====== Exercise input ======
(* ===== verification/ToolsFacts.v ===== *)
(** * ToolsFacts: what starts passed every gate, what is kept was rehearsed (tools.h)

    What [startMigration] checked, call by call, before it answers with a job. A chained
    rehearsal, against an interface of what a transaction promises of its savepoints: a
    specification whose rehearsal is not clean leaves the transaction as it found it, and
    one that is kept was planned on what the ones before it had made. *)
From S2P Require Import Prelude Json Canonical Config Repository Spec SpecFacts Trust TrustFacts Locks Quote RowSql Plan Planner Indexes RowPlan Dml Backfill AddColumn Views Tables Keys Objects Security Replication Alter Physical Extras TextSearch Migration MigrationRuns DryRun DryRunFacts Tools.

(** ** Calls *)
Section Calls.
Context {W : Type}.

Lemma bind_inl {A B} (m : Call W A) (f : A -> Call W B) w b w' :
  (m ≫= f) w = (inl b, w') <-> exists a w1, m w = (inl a, w1) /\ f a w1 = (inl b, w').
Proof.
  unfold mbind, call_bind. destruct (m w) as [[a|e] w1]; split; try done.
  - intros Hf. by exists a, w1.
  - by intros (? & ? & [= <- <-] & Hf).
  - by intros (? & ? & [=] & _).
Qed.

Lemma from_inl {E A} (inject : E -> ToolError) (r : result E A) (w : W) a w' :
  from inject r w = (inl a, w') <-> r = Ok a /\ w' = w.
Proof. destruct r; cbn; split; try done; [by intros [= -> ->]|by intros [[= ->] ->]|by intros [[=] _]]. Qed.

Lemma or_else_inl {A} (m : Call W A) a0 w a w' :
  or_else m a0 w = (inl a, w') <-> m w = (inl a, w') \/ a = a0 /\ exists e, m w = (inr e, w').
Proof.
  unfold or_else. destruct (m w) as [[x|e] w1]; split.
  - by left.
  - by intros [?|[_ [? [=]]]].
  - intros [= <- <-]. right. split; [done|]. by exists e.
  - by intros [[=]|[-> [? [= _ ->]]]].
Qed.

Lemma attempt_inl {A} (m : Call W A) w a w' :
  attempt m w = (inl (Some a), w') <-> m w = (inl a, w').
Proof. unfold attempt. destruct (m w) as [[x|e] w1]; split; try done; by intros [= -> ->]. Qed.
End Calls.

(** Takes a call that returned apart. *)
Ltac call_inv :=
  repeat match goal with
  | H : (_ ≫= _) _ = (inl _, _) |- _ => apply bind_inl in H as (? & ? & ? & H); cbv beta in H
  | H : from _ _ _ = (inl _, _) |- _ => apply from_inl in H as [? ->]
  | H : mret _ _ = (inl _, _) |- _ => unfold mret, call_ret in H; simplify_eq
  | H : (if ?b then _ else _) _ = (inl _, _) |- _ => destruct b eqn:?
  end.

Section Gates.
Context {W : Type} `{Host W, OpenSSL, Modules, Bodies, Vendors, Printing, OtherRules}.
Variables (modules : list string) (policy : TrustPolicy) (cfg : PlannerConfig).

(** The database a specification names, its environment and an approved release. *)
Definition fits (spec : Spec) (st : View) : Prop :=
  (target_database spec = "" \/ v_database st = "" \/ target_database spec = v_database st)
  /\ (target_environment spec = "" \/ target_environment spec = v_environment st)
  /\ (release spec = "" \/ release spec ∈ releases_ready st).

Lemma target_fits spec st : target_refused spec st = None <-> fits spec st.
Proof using Type.
  unfold target_refused, fits.
  destruct (String.eqb_spec (target_database spec) ""), (String.eqb_spec (v_database st) ""),
    (String.eqb_spec (target_database spec) (v_database st)), (String.eqb_spec (target_environment spec) ""),
    (String.eqb_spec (target_environment spec) (v_environment st)), (String.eqb_spec (release spec) "");
    cbn [negb andb]; try case_bool_decide; split; try done; try (intros _; tauto); intros (? & ? & ?); tauto.
Qed.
======
Beginning at the first line of the records, give again each line exactly as written, ending with the line that contains "rehearsal, against an".

(* ===== verification/ToolsFacts.v ===== *)
(** * ToolsFacts: what starts passed every gate, what is kept was rehearsed (tools.h)

    What [startMigration] checked, call by call, before it answers with a job. A chained
    rehearsal, against an interface of what a transaction promises of its savepoints: a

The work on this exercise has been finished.